Cuando los gigantes tecnológicos nos advierten de que hay que regular los MLG para que esto no ocurra es porque saben lo que puede ocurrir y ya tienen la solución: implantarnos un chip digital a cada uno de nosotros para poder saber si es un humano o una máquina con quién interactuamos. Los que se nieguen quedarán fuera del sistema totalitario. Fíjense que el debate para la regulación de las IAs en la Comisión Europea ya plantea poner una etiqueta a los contenidos generados por éstas. El siguiente paso es que nos implantemos un chip.
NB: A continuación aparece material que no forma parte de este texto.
(** The queue and the updates of a scan; nothing is queued for replacement if
    no response says revoked. *)
Lemma update_all_good c l : good_cache c -> (forall cert h t, (cert, h, t) ∈ l -> cache c !! h = Some cert) ->
  triple (fun s => certs s = c) (for_each (update_staple (W:=W) self opts) l (mkUpdates ∅ [] ∅))
    (fun u s => certs s = c /\ good_updates c u /\
       ((forall b i r, ParseResponse b i = Ok r -> Status r <> Revoked) -> revokedQueue u = [])).
Proof.
  intros Hg Hl. set (I := fun u s => certs s = c /\ good_updates c u /\
       ((forall b i r, ParseResponse b i = Ok r -> Status r <> Revoked) -> revokedQueue u = [])).
  apply (triple_weaken _ (I (mkUpdates ∅ [] ∅)) _ I); [| done |].
  { intros s Hs. split; [done |]. split; [| done]. split; [| by intros x ?%elem_of_nil].
    intros h x. cbn [updated]. by rewrite lookup_empty. }
  apply triple_for_each. intros [[cert h] t] u Hin s u' s' (Hs & Hu & Hr) Hb.
  destruct (update_staple_good c cert h t u Hg (Hl _ _ _ Hin) s u' s' (conj Hs Hu) Hb) as (? & ? & Hn).
  split; [done |]. split; [done |]. auto.
Qed.

Lemma updateOCSPStaples_good s s' :
  good_cache (certs s) -> updateOCSPStaples (W:=W) self opts s = (Ok (), s') ->
  good_cache (certs s') /\
  ((forall b i r, ParseResponse b i = Ok r -> Status r <> Revoked) -> staples_updated (certs s) (certs s')).
Proof.
  intros Hg. unfold updateOCSPStaples, bind at 1.
  destruct (for_each (scan_staple _) _ _ s) as [[q | |] s1] eqn:Hsc; [| done | done].
  apply (scan_staples_cached _ _ (certs s)) in Hsc as [Hs1 Hq]; [| | done].
  2: { intros [h cert] Hin. by apply entries_cached. }
  unfold bind at 1. destruct (for_each (update_staple _ _) _ _ s1) as [[u | |] s2] eqn:Hup; [| done | done].
  apply (update_all_good (certs s)) in Hup as (Hs2 & Hu & Hr); [| done | done | done].
  unfold bind at 1. destruct (for_each _ (map_to_list (updated u)) () s2) as [[[] | |] s3] eqn:Hap; [| done | done].
  apply (apply_updates_spec _ (certs s) (certs s)) in Hap as Hsu;
    [| apply NoDup_fst_map_to_list | | done | split; [done |] | done].
  2: { intros h x Hin%elem_of_map_to_list. by apply Hu. }
  2: { intros h. destruct (cache (certs s) !! h); [by left | done]. }
  pose proof (staples_updated_good _ _ Hg Hsu) as Hg3. intros Hrev. split.
  - assert (preserves keeps_good (for_each (replace_revoked (W:=W) (revokedConfigs u)) (revokedQueue u) ())) as Hk.
    { apply keeps_each. intros cert Hin. apply keeps_replace_revoked. by apply Hu. }
    specialize (Hk s3). rewrite Hrev in Hk. by apply Hk.
  - intros Hno. rewrite (Hr Hno) in Hrev. by injection Hrev as <-.
Qed.

(** A certificate without a parsed leaf. *)
Lemma scan_nil_leaf now h0 cert0 l : forall q s, (h0, cert0) ∈ l -> Leaf (tls cert0) = None ->
  exists m s', for_each (scan_staple (W:=W) now) l q s = (Panic m, s').
Proof.
  induction l as [|[h cert] l IH]; intros q s Hin H0; [by apply not_elem_of_nil in Hin |].
  cbn [for_each]. unfold bind at 1, scan_staple at 1.
  destruct (Leaf (tls cert)) as [leaf|] eqn:Hl; [| by eexists _, _].
  apply elem_of_cons in Hin as [[= -> ->] | Hin]; [by rewrite Hl in H0 |].
  destruct (After _ _); [by apply IH |]. destruct (ocsp cert) as [r|]; [destruct (freshOCSP now r)|]; by apply IH.
Qed.

Lemma updateOCSPStaples_nil_leaf s h cert :
  cache (certs s) !! h = Some cert -> Leaf (tls cert) = None ->
  exists m s', updateOCSPStaples (W:=W) self opts s = (Panic m, s').
Proof.
  intros Hc Hl. unfold updateOCSPStaples, bind at 1.
  destruct (scan_nil_leaf (env_now (world s)) h cert (entries (certs s)) [] s) as (m & s' & ->);
    [by apply elem_of_map_to_list | done | by eexists _, _].
Qed.

(** ** The loop *)

Lemma good_proc_renew p p' : good_proc p ->
  RenewManagedCertificates self opts p = (Ok (), p') -> good_proc p'.
Proof.
  intros [Hg Hq] Hr. apply RenewManagedCertificates_spec in Hr as (Hg' & Hj & _); [| done]. split; [done |].
  apply Forall_forall. intros nj [Hin | (cert & Hc & _ & cfg & n & ns & _ & ->)]%Hj.
  - rewrite Forall_forall in Hq. by apply Hq.
  - cbn. eapply cached_genuine; [exact Hg | exact Hc].
Qed.

Lemma never_fails_each {V A B} (body : A -> B -> M V B) l :
  (forall x acc, never_fails (body x acc)) -> forall acc, never_fails (for_each body l acc).
Proof. intros Hb. induction l as [|x l IH]; intros acc; cbn [for_each]; auto with otomatik. Qed.

Lemma never_fails_inside {A} (m : M (prog (W:=W)) A) : never_fails m -> never_fails (inside m).
Proof. intros Hm p e p'. unfold inside. specialize (Hm (program p)). destruct (m (program p)) as [r s']. intros [= -> _]. by eapply Hm. Qed.

Lemma first_name_total cert : never_fails (first_name (W:=W) cert).
Proof. unfold first_name. destruct (Names cert); auto with otomatik. Qed.

Lemma leaf_read_total cert : never_fails (leaf_read (W:=W) cert).
Proof. unfold leaf_read. destruct (Leaf _); auto with otomatik. Qed.

Lemma config_of_total configs cert : never_fails (config_of (W:=W) configs cert).
Proof.
  unfold config_of. apply never_fails_bind; [apply first_name_total |]. intros n.
  destruct (configs !! n); auto with otomatik.
Qed.

#[local] Hint Resolve never_fails_inside first_name_total leaf_read_total config_of_total : otomatik.

(** The renewal scan always returns nil. *)
Lemma RenewManagedCertificates_total : never_fails (RenewManagedCertificates (W:=W) self opts).
Proof.
  unfold RenewManagedCertificates. apply never_fails_bind; [| intros q; apply never_fails_bind; [| intros _; apply never_fails_bind; [| intros _]]].
  - apply never_fails_inside. intros s. apply never_fails_each. clear s. intros [h cert] q. unfold scan_cert.
    destruct (negb _); [auto with otomatik |]. destruct (Names _); [auto with otomatik |].
    apply never_fails_bind; [auto with otomatik |]. intros [[cfg|]|]; [| auto with otomatik..].
    apply never_fails_bind; [| intros [|]; cbn [negb]; [| auto with otomatik]].
    + intros st e st'. unfold needsRenewal, NeedsRenewal. by destruct (Leaf _).
    + apply never_fails_bind; [auto with otomatik |]. intros [[|]|]; auto with otomatik.
  - apply never_fails_inside, never_fails_each. intros cert []. unfold reload_queued, logged. auto with otomatik.
  - apply never_fails_each. intros cert []. unfold queue_renewal, queueRenewalTask.
    apply never_fails_bind; [auto with otomatik |]. intros cfg. apply never_fails_bind; [auto with otomatik |]. intros _.
    apply never_fails_bind; [auto with otomatik |]. intros n p e p'. unfold submit. by destruct (Submit _ _ _).
  - apply never_fails_inside, never_fails_each. intros cert [] s e s'. unfold on_cache, removeCertificate.
    destruct (remove_names _ _ _) eqn:Hr; [done | | done]. exfalso. revert Hr. generalize (cacheIndex (certs s)).
    induction (Names cert) as [|n ns IH]; intros index; cbn [remove_names]; [done |].
    destruct (remove_key _ _) as [[|]|]; [apply IH | apply IH | done].
Qed.

Lemma maintainAssets_good signals : forall p b p', good_proc p ->
  maintainAssets self opts signals p = (Ok b, p') -> good_proc p'.
Proof.
  induction signals as [|sig signals IH]; intros p b p' Hg; cbn [maintainAssets]; [by intros [= _ <-] |].
  destruct sig; [| | by intros [= _ <-]]; unfold bind.
  - unfold try. destruct (RenewManagedCertificates self opts p) as [[[] | e |] p1] eqn:Hr; [| | done].
    + apply IH. by eapply good_proc_renew.
    + by apply RenewManagedCertificates_total in Hr.
  - unfold inside. destruct Hg as [Hg Hq]. destruct (updateOCSPStaples self opts (program p)) as [[[] | |] s1] eqn:Hu; [| done | done].
    apply IH. apply updateOCSPStaples_good in Hu as [? _]; [| done]. by split.
Qed.
End MaintainFacts.

(** * Properties *)

#[local] Existing Instance ascii_tables.
#[local] Existing Instance responder_lib.
#[local] Existing Instance responder_lib_laws.
#[local] Existing Instance responder_ocsp.
#[local] Existing Instance responder_ocsp_laws.
#[local] Existing Instance responder_chain_laws.
#[local] Existing Instance tag_lib.
#[local] Existing Instance mem_env.
#[local] Existing Instance mem_http.
#[local] Existing Instance mem_files.


Definition late_clock : Clock mem := fun _ => 2000%Z.

Lemma late_clock_laws : ClockLaws mem_storage late_clock.
Proof. by split. Qed.

Definition site_file (ext : string) : string := "certificates/ca/a.com/a.com" +:+ ext.

Definition littered : mem :=
  {| m_kv := {["ocsp/a" := "OLD"; "ocsp/b" := "GARBAGE"; "certificates/other" := "x"]};
     m_locked := ∅; m_fail := ∅ |}.



(** A certificate that was due at once, and a callback that finds its
    configuration. *)
Definition due_leaf : x509Cert :=
  {| NotBefore := -1000; NotAfter := -1; CommonName := "a.com"; DNSNames := []; IPAddresses := [];
     EmailAddresses := []; URIs := []; OCSPServer := []; IssuingCertificateURL := [] |}.

Definition due_cert : Certificate :=
  {| tls := {| chain := ["LEAF"]; Certificates.PrivateKey := "KEY"; Leaf := Some due_leaf; staple := "" |};
     Names := ["a.com"]; Tags := []; ocsp := None; hash := hashCertificateChain ["LEAF"]; managed := true |}.

Definition plain_config : MaintConfig := mkMaint example_cfg true None.

Definition plain_options : CacheOptions (Config:=MaintConfig) :=
  {| GetConfigForCert := Some (fun _ => Ok (Some plain_config)); OCSPCheckInterval := Hour;
     RenewCheckInterval := Hour |}.

Definition proc_with (cert : Certificate) : proc (W:=mem) :=
  {| program := mkProg (world empty_disk) ∅ (unsyncedCacheCertificate cert empty_maps) [];
     manager := idle; spawned := 0 |}.

(** A library that parses every certificate to that leaf. *)
Definition due_lib : CertLib := {|
  ParseCertificate der := if bool_decide (der = "LEAF") then Ok due_leaf else Err (ErrStr "malformed certificate");
  X509KeyPair c _ := if bool_decide (c = "PEM") then
      Ok {| chain := ["LEAF"]; Certificates.PrivateKey := "KEY"; Leaf := None; staple := "" |}
    else Err (ErrStr "no certificate");
  sha256 s := s
|}.

Lemma due_lib_names der leaf : @ParseCertificate due_lib der = Ok leaf -> leaf = due_leaf.
Proof. cbn. case_bool_decide; by intros [= <-]. Qed.

Lemma due_chain_laws : @ChainLaws _ due_lib.
Proof.
  split.
  - intros der leaf ->%due_lib_names. apply (bool_decide_unpack _). vm_compute. exact I.
  - intros t1 t2 c1 c2 H1 H2 _.
    apply fillCertFromLeaf_Ok in H1 as (d1 & ? & l1 & _ & ->%due_lib_names & _ & -> & _).
    by apply fillCertFromLeaf_Ok in H2 as (d2 & ? & l2 & _ & ->%due_lib_names & _ & -> & _).
Qed.

Lemma due_genuine : @genuine _ due_lib due_cert.
Proof.
  split; [done |]. eexists {| chain := ["LEAF"]; Certificates.PrivateKey := ""; Leaf := None; staple := "" |}, _.
  split; [vm_compute; reflexivity |]. by vm_compute.
Qed.

Lemma proc_with_good {L : CertLib} {CL : ChainLaws L} cert : genuine cert -> good_proc (proc_with cert).
Proof.
  intros Hg. split; [| constructor]. apply cache_good; [| done]. split; [apply empty_wf |].
  intros h c. cbn [empty_maps cache]. by rewrite lookup_empty.
Qed.

Lemma due_cert_due : always_due (L:=due_lib) (W:=mem) due_cert plain_config.
Proof.
  split; [intros w; vm_compute; reflexivity |]. intros s.
  unfold managedCertInStorageExpiresSoon, bind at 1, first_name. cbn [Names due_cert ret]. unfold bind at 1.
  destruct (loadCertResource (W:=mem) _ _ s) as [[r | |] s1]; [| done | done].
  unfold bind at 1, of_res at 1. destruct (@X509KeyPair due_lib _ _) as [t | |] eqn:Ht; [| done | done].
  destruct (chain t) as [|der ders]; [done |]. unfold bind, of_res.
  destruct (@ParseCertificate due_lib der) as [leaf | |] eqn:Hp; [| done | done]. apply due_lib_names in Hp as ->.
  by vm_compute.
Qed.



(** A certificate with a responder, not stapled yet. *)
Definition bare_cert : Certificate :=
  {| tls := tls unstapled; Names := ["a.com"]; Tags := []; ocsp := None;
     hash := hashCertificateChain ["LEAF"]; managed := false |}.

Lemma bare_genuine : genuine bare_cert.
Proof.
  split; [done |]. eexists {| chain := ["LEAF"]; Certificates.PrivateKey := ""; Leaf := None; staple := "" |}, _.
  split; [vm_compute; reflexivity |]. by vm_compute.
Qed.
Ojalá la hipótesis manejada sea falsa, pero el mundo que se perfila no es nada halagüeño. Los científicos del lenguaje pasaron desde la década de 1960 hasta los primeros años del siglo XXI intentando enseñar a leer a los ordenadores. Programaron definiciones y normas gramaticales en código, pero se encontraron siempre con escollos: cualquier lenguaje tiene excepciones, términos ambiguos, palabras polisémicas, argot e ironía, por lo que la complejidad del lenguaje hacía imposible su codificación. Con internet y las redes sociales todos hemos contribuido a crear trillones de expresiones sobre nuestras vidas, nuestro trabajo, nuestras relaciones de amistad, nuestros demonios y nuestros dioses y al hacerlo, sin darnos cuenta hemos construido el 'Big data', cuyo subproducto son las IAs. Los algoritmos pudieron empezar a estudiar nuestras palabras, nuestras apetencias, aversiones, compararlas con otras y recopilar información sobre su contexto y monitorear nuestra conducta. El 'progreso' ha sido tan rápido que los algoritmos han aprendido nuestros patrones de conducta y saben predecir sobre nuestro siguiente movimiento. En consecuencia, si no ponemos freno ya no podremos diferenciar qué información y creaciones son hechas por humanos o por máquinas, cuáles son verdaderas y cuáles falsas. Al tiempo.